| YOUR ASSIGNMENT |
Show each line of the records in which the word "destruct" occurs.

| Stored data entries |

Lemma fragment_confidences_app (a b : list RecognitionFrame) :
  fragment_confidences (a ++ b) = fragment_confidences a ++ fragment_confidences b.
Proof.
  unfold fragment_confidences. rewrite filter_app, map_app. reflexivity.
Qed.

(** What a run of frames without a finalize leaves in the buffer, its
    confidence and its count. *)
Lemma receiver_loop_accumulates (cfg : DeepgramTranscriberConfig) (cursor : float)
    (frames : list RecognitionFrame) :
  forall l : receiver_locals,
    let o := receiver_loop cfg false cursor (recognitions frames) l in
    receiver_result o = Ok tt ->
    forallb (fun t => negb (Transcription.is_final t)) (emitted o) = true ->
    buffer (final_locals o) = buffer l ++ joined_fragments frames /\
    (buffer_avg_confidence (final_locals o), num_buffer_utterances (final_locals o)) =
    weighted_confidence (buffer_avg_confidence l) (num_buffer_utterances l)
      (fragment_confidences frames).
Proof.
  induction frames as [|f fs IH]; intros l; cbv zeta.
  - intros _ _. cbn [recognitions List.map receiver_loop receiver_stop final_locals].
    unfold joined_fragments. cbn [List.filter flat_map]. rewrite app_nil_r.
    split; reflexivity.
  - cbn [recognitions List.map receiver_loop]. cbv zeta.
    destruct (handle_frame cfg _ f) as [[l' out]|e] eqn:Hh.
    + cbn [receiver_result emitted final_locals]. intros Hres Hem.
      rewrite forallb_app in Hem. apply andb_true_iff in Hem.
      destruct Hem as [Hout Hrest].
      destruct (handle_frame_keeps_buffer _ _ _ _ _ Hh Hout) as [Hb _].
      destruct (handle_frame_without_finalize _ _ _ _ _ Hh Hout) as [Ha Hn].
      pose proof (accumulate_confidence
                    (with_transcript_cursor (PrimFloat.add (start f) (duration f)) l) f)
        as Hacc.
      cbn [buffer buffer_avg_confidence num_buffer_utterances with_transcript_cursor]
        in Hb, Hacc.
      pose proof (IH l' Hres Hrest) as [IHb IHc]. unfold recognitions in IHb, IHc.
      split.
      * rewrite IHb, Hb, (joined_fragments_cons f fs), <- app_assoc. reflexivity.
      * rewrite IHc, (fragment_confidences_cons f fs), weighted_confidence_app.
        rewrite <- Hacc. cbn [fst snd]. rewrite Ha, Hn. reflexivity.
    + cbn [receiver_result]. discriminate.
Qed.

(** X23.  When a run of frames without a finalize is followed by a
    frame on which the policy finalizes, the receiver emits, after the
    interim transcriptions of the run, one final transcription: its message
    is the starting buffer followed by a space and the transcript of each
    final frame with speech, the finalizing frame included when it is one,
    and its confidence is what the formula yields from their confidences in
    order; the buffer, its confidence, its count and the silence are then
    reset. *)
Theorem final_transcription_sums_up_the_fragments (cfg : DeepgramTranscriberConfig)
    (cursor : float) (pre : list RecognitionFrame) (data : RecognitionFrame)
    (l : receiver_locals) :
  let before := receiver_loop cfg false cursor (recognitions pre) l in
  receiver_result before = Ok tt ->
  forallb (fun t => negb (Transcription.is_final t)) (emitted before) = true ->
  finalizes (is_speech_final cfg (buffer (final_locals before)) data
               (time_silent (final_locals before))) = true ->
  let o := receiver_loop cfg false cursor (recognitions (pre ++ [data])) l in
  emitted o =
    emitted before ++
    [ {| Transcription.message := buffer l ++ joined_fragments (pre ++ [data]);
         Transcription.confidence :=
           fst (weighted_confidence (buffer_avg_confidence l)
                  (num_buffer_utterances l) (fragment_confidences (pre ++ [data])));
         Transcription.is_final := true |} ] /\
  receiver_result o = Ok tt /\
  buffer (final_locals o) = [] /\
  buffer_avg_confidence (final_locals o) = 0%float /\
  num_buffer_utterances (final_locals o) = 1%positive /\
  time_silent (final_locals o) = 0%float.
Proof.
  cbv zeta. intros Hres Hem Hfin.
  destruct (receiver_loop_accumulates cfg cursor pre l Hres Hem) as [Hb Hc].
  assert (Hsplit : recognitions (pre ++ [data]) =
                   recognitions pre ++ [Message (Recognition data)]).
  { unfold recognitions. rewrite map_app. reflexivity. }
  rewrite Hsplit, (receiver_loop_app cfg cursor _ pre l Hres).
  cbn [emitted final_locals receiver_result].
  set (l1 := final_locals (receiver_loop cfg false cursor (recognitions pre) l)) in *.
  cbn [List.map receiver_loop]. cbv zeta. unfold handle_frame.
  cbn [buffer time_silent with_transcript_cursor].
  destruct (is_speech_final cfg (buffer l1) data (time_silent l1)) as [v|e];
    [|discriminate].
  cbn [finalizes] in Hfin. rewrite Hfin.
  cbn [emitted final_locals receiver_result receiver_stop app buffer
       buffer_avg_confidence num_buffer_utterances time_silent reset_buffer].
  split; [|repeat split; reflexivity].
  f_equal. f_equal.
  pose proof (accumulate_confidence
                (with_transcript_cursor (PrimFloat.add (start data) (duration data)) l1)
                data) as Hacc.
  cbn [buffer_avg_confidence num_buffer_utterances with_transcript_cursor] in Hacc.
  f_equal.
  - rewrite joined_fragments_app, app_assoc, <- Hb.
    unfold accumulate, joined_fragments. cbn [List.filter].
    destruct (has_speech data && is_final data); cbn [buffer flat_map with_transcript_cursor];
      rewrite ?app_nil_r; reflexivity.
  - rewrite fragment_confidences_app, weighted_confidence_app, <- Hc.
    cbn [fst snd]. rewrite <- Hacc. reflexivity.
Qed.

| TASK RESPONSE |
    destruct (handle_frame cfg _ f) as [[l' out]|e] eqn:Hh.
      destruct Hem as [Hout Hrest].
      destruct (handle_frame_keeps_buffer _ _ _ _ _ Hh Hout) as [Hb _].
      destruct (handle_frame_without_finalize _ _ _ _ _ Hh Hout) as [Ha Hn].
  destruct (receiver_loop_accumulates cfg cursor pre l Hres Hem) as [Hb Hc].
  destruct (is_speech_final cfg (buffer l1) data (time_silent l1)) as [v|e];
    destruct (has_speech data && is_final data); cbn [buffer flat_map with_transcript_cursor];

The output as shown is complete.